(** * Aviator Chatbot UI: the session/chat state coordinator

    A shallow embedding of
    - [types/index.ts]           (the data model),
    - [context/AppContext.tsx]   (the reducer [appReducer] and the helpers
                                  of [AppProvider]),
    - [components/ChatPanel.tsx] ([handleSendMessage], [handleFeedback],
                                  [simulateStreamingResponse]),
    - [components/Chat.tsx]      ([handleSendMessage],
                                  [simulateStreamingResponse]),
    - [components/Layout.tsx]    ([handleLogout]),
    and the properties of the coordinator proved over it.

    Conventions.
    - A JS [string] is a [string]; a character stands for one code unit
      (those below 256).
    - A JS [number] used as an index is a [Z]: [Array.prototype.map] hands
      its callback the indices [0, 1, ...], a payload index may be any
      integer.
    - [T | null] is [option T]; an optional property [p?: T] is [option T]
      as well ([None] when the property is absent), so
      [feedback?: 'liked' | 'disliked' | null] is [option (option Feedback)].
    - Where two interfaces share a field name the later one gets a prefix
      ([history_id], [req_username], [fb_chat_id], ...); the role ['user'] is
      [user_role], since [user] is a field of the state.
    - An event handler is a finite tree of calls ([handler]). It reads the
      [state] of the render it was created in (its first argument) and acts
      on the store through [Dispatch]. An awaited promise answers with
      [Resolved v] or [Rejected], and [try]/[catch] is the case analysis on
      that answer. The callbacks of a timer are calls made in the order in
      which the timer fires.
    - [run] executes one handler alone: the store changes through the
      actions this handler dispatches and through nothing else.
      [overtaken] lets a second handler run while the first one waits for
      the request it awaits. *)

From Stdlib Require Import Ascii.
From stdpp Require Import base numbers list strings gmap.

+-------+

== Task instructions ==
In the listing above, locate the line containing "[state] of the" and the line containing "the request it awaits. *)". Extract those two lines and every line between them, exactly as written, and only those.

== Exercise answer ==
      [state] of the render it was created in (its first argument) and acts
      on the store through [Dispatch]. An awaited promise answers with
      [Resolved v] or [Rejected], and [try]/[catch] is the case analysis on
      that answer. The callbacks of a timer are calls made in the order in
      which the timer fires.
    - [run] executes one handler alone: the store changes through the
      actions this handler dispatches and through nothing else.
      [overtaken] lets a second handler run while the first one waits for
      the request it awaits. *)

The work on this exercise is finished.